One line at a time, check the entries below for the word "repeat", and copy each line that has it.

Stored entries:
○ ○ ○

Lemma mod_split x b : 0 <= b ->
  x mod 2 ^ (b + 1) = x mod 2 ^ b + (if Z.testbit x b then 2 ^ b else 0).
Proof.
  intros Hb. rewrite Z.pow_add_r, Z.pow_1_r by lia. rewrite Z.rem_mul_r by lia.
  rewrite <- Z.shiftr_div_pow2 by done. rewrite <- Z.bit0_mod, Z.shiftr_spec by lia.
  rewrite Z.add_0_l. destruct (Z.testbit x b); simpl; lia.
Qed.

Lemma signextend_spec back x : 0 <= back < 31 -> word x ->
  signextend_word back x = U256 (signed_low (8 * (back + 1)) x).
Proof.
  intros Hb Hx. unfold signextend_word, signed_low. destruct (Z.ltb_spec back 31); [|lia]. f_equal.
  set (b := back * 8 + 7). assert (0 <= b < 255) by (unfold b; lia).
  replace (8 * (back + 1)) with (b + 1) by (unfold b; lia). replace (b + 1 - 1) with b by lia.
  assert (Z.shiftl 1 b - 1 = Z.ones b) as ->
    by (rewrite Z.shiftl_1_l, Z.ones_equiv; lia).
  rewrite mod_split by lia. pose proof (Z.mod_pos_bound x (2 ^ b)) as Hm.
  assert (0 < 2 ^ b) by lia. specialize (Hm ltac:(lia)).
  assert (2 ^ (b + 1) = 2 * 2 ^ b) by (rewrite Z.pow_add_r by lia; lia).
  destruct (Z.testbit x b) eqn:Et.
  - destruct (Z.ltb_spec (x mod 2 ^ b + 2 ^ b) (2 ^ b)); [lia|].
    replace (x mod 2 ^ b + 2 ^ b - 2 ^ (b + 1)) with (x mod 2 ^ b + - 2 ^ b) by lia.
    rewrite <- Z.land_ones by lia.
    assert (- 2 ^ b = Z.lnot (Z.ones b)) as -> by (unfold Z.lnot; rewrite Z.ones_equiv; lia).
    rewrite Z.add_nocarry_lxor, Z.lxor_lor;
      try (rewrite <- Z.land_assoc, Z.land_lnot_diag, Z.land_0_r; done).
    apply Z.bits_inj'. intros n Hn. rewrite !Z.lor_spec, Z.land_spec, Z.lnot_spec by done.
    destruct (Z.testbit x n), (Z.testbit (Z.ones b) n); done.
  - destruct (Z.ltb_spec (x mod 2 ^ b + 0) (2 ^ b)); [|lia]. rewrite <- Z.land_ones by lia. lia.
Qed.

Lemma shiftr_sign v n : 256 <= n -> - 2 ^ 255 <= v < 2 ^ 255 -> v <> 0 ->
  v / 2 ^ n = if 0 <? v then 0 else -1.
Proof.
  intros Hn Hv H0. assert (2 ^ 256 <= 2 ^ n) by (apply Z.pow_le_mono_r; lia).
  destruct (Z.ltb_spec 0 v); [by apply Z.div_small; lia|].
  symmetry. apply Z.div_unique with (v + 2 ^ n); lia.
Qed.

Lemma sar_spec shift x : word shift -> word x -> shift < 256 \/ x <> 0 ->
  sar_word shift x = U256 (S256 x / 2 ^ shift).
Proof.
  intros Hs Hx Hor. unfold sar_word. rewrite U256_small by done. unfold word in Hs.
  destruct (Z.leb_spec 256 shift).
  - rewrite shiftr_sign; [done|lia|by apply S256_range|]. rewrite S256_zero by done. lia.
  - by rewrite Z.shiftr_div_pow2 by lia.
Qed.
Lemma shl_spec shift x : word shift -> word x -> shl_word shift x = U256 (x * 2 ^ shift).
Proof.
  intros Hs Hx. unfold shl_word. rewrite (U256_small shift), (U256_small x) by done. unfold word in Hs.
  destruct (Z.leb_spec 256 shift); [|by rewrite Z.shiftl_mul_pow2 by lia].
  assert (2 ^ shift = 2 ^ (shift - 256) * 2 ^ 256) as ->
    by (rewrite <- Z.pow_add_r by lia; f_equal; lia).
  unfold U256. by rewrite Z.mul_assoc, Z.mod_mul.
Qed.
Lemma shr_spec shift x : word shift -> word x -> shr_word shift x = x / 2 ^ shift.
Proof.
  intros Hs Hx. unfold shr_word. rewrite (U256_small shift), (U256_small x) by done. unfold word in *.
  assert (0 <= x / 2 ^ shift <= x).
  { split; [apply Z.div_pos; lia|]. apply Z.div_le_upper_bound; [lia|]. nia. }
  destruct (Z.leb_spec 256 shift); [|rewrite Z.shiftr_div_pow2 by lia; apply U256_small; unfold word; lia].
  assert (2 ^ 256 <= 2 ^ shift) by (apply Z.pow_le_mono_r; lia). by rewrite Z.div_small by lia.
Qed.
Lemma byte_spec th x : word th -> word x ->
  (if th <? 32 then Byte x th else 0) = if th <? 32 then x / 256 ^ (31 - th) mod 256 else 0.
Proof.
  unfold word. intros Ht Hx. destruct (Z.ltb_spec th 32); [|done]. unfold Byte, u8.
  rewrite Z.shiftr_div_pow2 by lia. rewrite Z.pow_mul_r by lia. done.
Qed.
Lemma div_spec x y : word x -> word y -> div_word x y = x / y.
Proof.
  unfold word, div_word. intros Hx Hy. destruct (Z.eqb_spec y 0) as [->|]; [by rewrite Z.div_0_r|].
  rewrite Z.sgn_pos, Z.abs_eq, Z.mul_1_l by lia.
  apply U256_small. split; [apply Z.div_pos; lia|]. apply Z.div_lt_upper_bound; [lia|]. nia.
Qed.
Lemma mod_spec x y : word y -> mod_word x y = if y =? 0 then 0 else x mod y.
Proof.
  unfold word, mod_word. intros Hy. destruct (Z.eqb_spec y 0); [done|].
  rewrite Z.abs_eq by lia. apply U256_small. pose proof (Z.mod_pos_bound x y). unfold word. lia.
Qed.
Lemma modulo_small v z : word z -> (if 0 <? z then U256 (v mod z) else 0) = if z =? 0 then 0 else v mod z.
Proof.
  unfold word. intros Hz. destruct (Z.ltb_spec 0 z), (Z.eqb_spec z 0); try lia; try done.
  apply U256_small. pose proof (Z.mod_pos_bound v z). unfold word. lia.
Qed.

(** ** The arithmetic instructions *)

(** An instruction replaces two or three words by a value of them. *)
Definition computes2 (e : executionFunc) (value : Z -> Z -> Z) : Prop :=
  forall f x y st, word x -> word y -> stack f = x :: y :: st ->
  e f = Ret (done_ (f <| stack := value x y :: st |>)).
Definition computes3 (e : executionFunc) (value : Z -> Z -> Z -> Z) : Prop :=
  forall f x y z st, word x -> word y -> word z -> stack f = x :: y :: z :: st ->
  e f = Ret (done_ (f <| stack := value x y z :: st |>)).

Lemma op2_computes g value : (forall x y, word x -> word y -> g x y = value x y) -> computes2 (op2 g) value.
Proof.
  intros Hg [e c p m st'] x y st Hx Hy Hs. simpl in Hs. subst st'. unfold op2, pop. simpl.
  by rewrite Hg.
Qed.
Lemma op3_computes g value :
  (forall x y z, word x -> word y -> word z -> g x y z = value x y z) -> computes3 (op3 g) value.
Proof.
  intros Hg [e c p m st'] x y z st Hx Hy Hz Hs. simpl in Hs. subst st'. unfold op3, pop. simpl.
  by rewrite Hg.
Qed.

(** C26: the arithmetic instructions compute what they stand for: sums, products
    and powers modulo 2^256; quotients and remainders of the unsigned numbers
    and, rounding toward zero, of the two's complement numbers, which wrap when
    they do not fit, and are zero when the divisor is; comparisons of the unsigned
    and of the two's complement numbers; the sum and the product modulo a third word, not
    truncated before; a byte of a word counted from its most significant one; a
    word extended by the sign of its low bytes; and shifts as products and
    quotients by powers of two.  One case departs: an arithmetic shift of zero by
    256 or more gives -1, as the code takes zero for a negative number there. *)
Theorem arithmetic_exact :
  computes2 opAdd (fun x y => (x + y) mod 2 ^ 256) /\
  computes2 opSub (fun x y => (x - y) mod 2 ^ 256) /\
  computes2 opMul (fun x y => (x * y) mod 2 ^ 256) /\
  computes2 opExp (fun x y => (x ^ y) mod 2 ^ 256) /\
  computes2 opDiv (fun x y => x / y) /\
  computes2 opMod (fun x y => if y =? 0 then 0 else x mod y) /\
  computes2 opSdiv (fun x y => U256 (Z.quot (S256 x) (S256 y))) /\
  computes2 opSmod (fun x y => if y =? 0 then 0 else U256 (Z.rem (S256 x) (S256 y))) /\
  computes2 opLt (fun x y => bool_word (x <? y)) /\
  computes2 opGt (fun x y => bool_word (y <? x)) /\
  computes2 opSlt (fun x y => bool_word (S256 x <? S256 y)) /\
  computes2 opSgt (fun x y => bool_word (S256 y <? S256 x)) /\
  computes3 opAddmod (fun x y z => if z =? 0 then 0 else (x + y) mod z) /\
  computes3 opMulmod (fun x y z => if z =? 0 then 0 else (x * y) mod z) /\
  computes2 opByte (fun th x => if th <? 32 then x / 256 ^ (31 - th) mod 256 else 0) /\
  computes2 opSignExtend (fun back x => if back <? 31 then U256 (signed_low (8 * (back + 1)) x) else x) /\
  computes2 opSHL (fun shift x => (x * 2 ^ shift) mod 2 ^ 256) /\
  computes2 opSHR (fun shift x => x / 2 ^ shift) /\
  computes2 opSAR (fun shift x => if (256 <=? shift) && (x =? 0) then 2 ^ 256 - 1
                                  else U256 (S256 x / 2 ^ shift)).
Proof.
  split_and!; first [apply op2_computes; intros x y Hx Hy|apply op3_computes; intros x y z Hx Hy Hz].
  1-3: done.
  - apply Zpow_mod_correct. lia.
  - by apply div_spec.
  - by apply mod_spec.
  - by apply sdiv_spec.
  - by apply smod_spec.
  - done.
  - done.
  - by apply slt_spec.
  - by apply sgt_spec.
  - by apply modulo_small.
  - by apply modulo_small.
  - by apply byte_spec.
  - destruct (Z.ltb_spec x 31) as [Hb|Hb]; [apply signextend_spec; [unfold word in Hx; lia|done]|].
    unfold signextend_word. by rewrite (proj2 (Z.ltb_ge _ _) Hb).
  - by apply shl_spec.
  - by apply shr_spec.
  - destruct (Z.leb_spec 256 x), (Z.eqb_spec y 0) as [->|]; cbn [andb];
      try (apply sar_spec; [done|done|lia]).
    unfold sar_word. rewrite U256_small by done. by rewrite (proj2 (Z.leb_le _ _) H).
Qed.

(** ** Stacks of words *)

Lemma word_le x y : 0 <= x <= y -> word y -> word x.
Proof. unfold word. lia. Qed.
Lemma word_bool b : word (bool_word b).
Proof. destruct b; unfold word, bool_word; lia. Qed.
Lemma word_bytes bs : (length bs <= 32)%nat -> word (SetBytes bs).
Proof.
  intros Hl. pose proof (SetBytes_range bs).
  assert (256 ^ Z.of_nat (length bs) <= 256 ^ 32) by (apply Z.pow_le_mono_r; lia).
  unfold word. change (2 ^ 256) with (256 ^ 32). lia.
Qed.
Lemma word_bits (g : Z -> Z -> Z) x y :
  (forall a b, 0 <= a -> 0 <= b -> 0 <= g a b) ->
  (forall a b n, Z.testbit a n = false -> Z.testbit b n = false -> Z.testbit (g a b) n = false) ->
  word x -> word y -> word (g x y).
Proof.
  intros Hn Hb [Hx1 Hx2] [Hy1 Hy2]. specialize (Hn x y Hx1 Hy1). split; [done|].
  destruct (Z.eq_dec (g x y) 0) as [->|]; [lia|].
  apply Z.log2_lt_pow2; [lia|]. destruct (Z.lt_ge_cases (Z.log2 (g x y)) 256) as [|Hl]; [done|].
  pose proof (Z.bit_log2 (g x y) ltac:(lia)) as Hbit.
  rewrite Hb in Hbit; [done| |]; (apply Z.testbit_false; [lia|]);
    rewrite Z.div_small; [done|pose proof (Z.pow_le_mono_r 2 256 (Z.log2 (g x y))); lia
    |done|pose proof (Z.pow_le_mono_r 2 256 (Z.log2 (g x y))); lia].
Qed.

Lemma word_zero : word 0.
Proof. unfold word. lia. Qed.
Lemma word_address x : word (BigToAddress x).
Proof. unfold word, BigToAddress. pose proof (Z.mod_pos_bound x (2 ^ 160)). lia. Qed.
Create HintDb words.
#[export] Hint Resolve U256_word word_bool word_zero word_address : words.
Lemma word_if (b : bool) x y : word x -> word y -> word (if b then x else y).
Proof. by destruct b. Qed.
Lemma word_Byte x n : word (Byte x n).
Proof. unfold word, Byte, u8. pose proof (Z.mod_pos_bound (Z.shiftr x (8 * (31 - n))) (2 ^ 8)). lia. Qed.
Lemma word_Exp x y : word (Exp x y).
Proof. unfold Exp. rewrite Zpow_mod_correct by lia. apply U256_word. Qed.
#[export] Hint Resolve word_if word_Byte word_Exp : words.
Ltac word_cases := intros; cbv zeta; repeat case_match; auto with words.
Lemma word_sdiv x y : word (sdiv_word x y).
Proof. unfold sdiv_word. word_cases. Qed.
Lemma word_smod x y : word (smod_word x y).
Proof. unfold smod_word. word_cases. Qed.
Lemma word_signextend x y : word y -> word (signextend_word x y).
Proof. unfold signextend_word. word_cases. Qed.
Lemma word_slt x y : word (slt_word x y).
Proof. unfold slt_word. repeat case_match; [unfold word; lia|auto with words..]. Qed.
Lemma word_sgt x y : word (sgt_word x y).
Proof. unfold sgt_word. repeat case_match; auto with words. unfold word; lia. Qed.
Lemma word_shl x y : word (shl_word x y).
Proof. unfold shl_word. word_cases. Qed.
Lemma word_shr x y : word (shr_word x y).
Proof. unfold shr_word. word_cases. Qed.
Lemma word_sar x y : word (sar_word x y).
Proof. unfold sar_word. word_cases. Qed.
Lemma word_land x y : word x -> word y -> word (Z.land x y).
Proof.
  apply word_bits; intros a b; [intros; apply Z.land_nonneg; auto|].
  intros n Ha Hb. by rewrite Z.land_spec, Ha.
Qed.
Lemma word_lor x y : word x -> word y -> word (Z.lor x y).
Proof.
  apply word_bits; intros a b; [intros; by apply Z.lor_nonneg|].
  intros n Ha Hb. by rewrite Z.lor_spec, Ha, Hb.
Qed.
Lemma word_lxor x y : word x -> word y -> word (Z.lxor x y).
Proof.
  apply word_bits; intros a b; [intros; by apply Z.lxor_nonneg|].
  intros n Ha Hb. by rewrite Z.lxor_spec, Ha, Hb.
Qed.
#[export] Hint Resolve word_sdiv word_smod word_signextend word_slt word_sgt word_shl word_shr word_sar
  word_land word_lor word_lxor : words.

○ ○ ○

- Result for this exercise:
Ltac word_cases := intros; cbv zeta; repeat case_match; auto with words.
Proof. unfold slt_word. repeat case_match; [unfold word; lia|auto with words..]. Qed.
Proof. unfold sgt_word. repeat case_match; auto with words. unfold word; lia. Qed.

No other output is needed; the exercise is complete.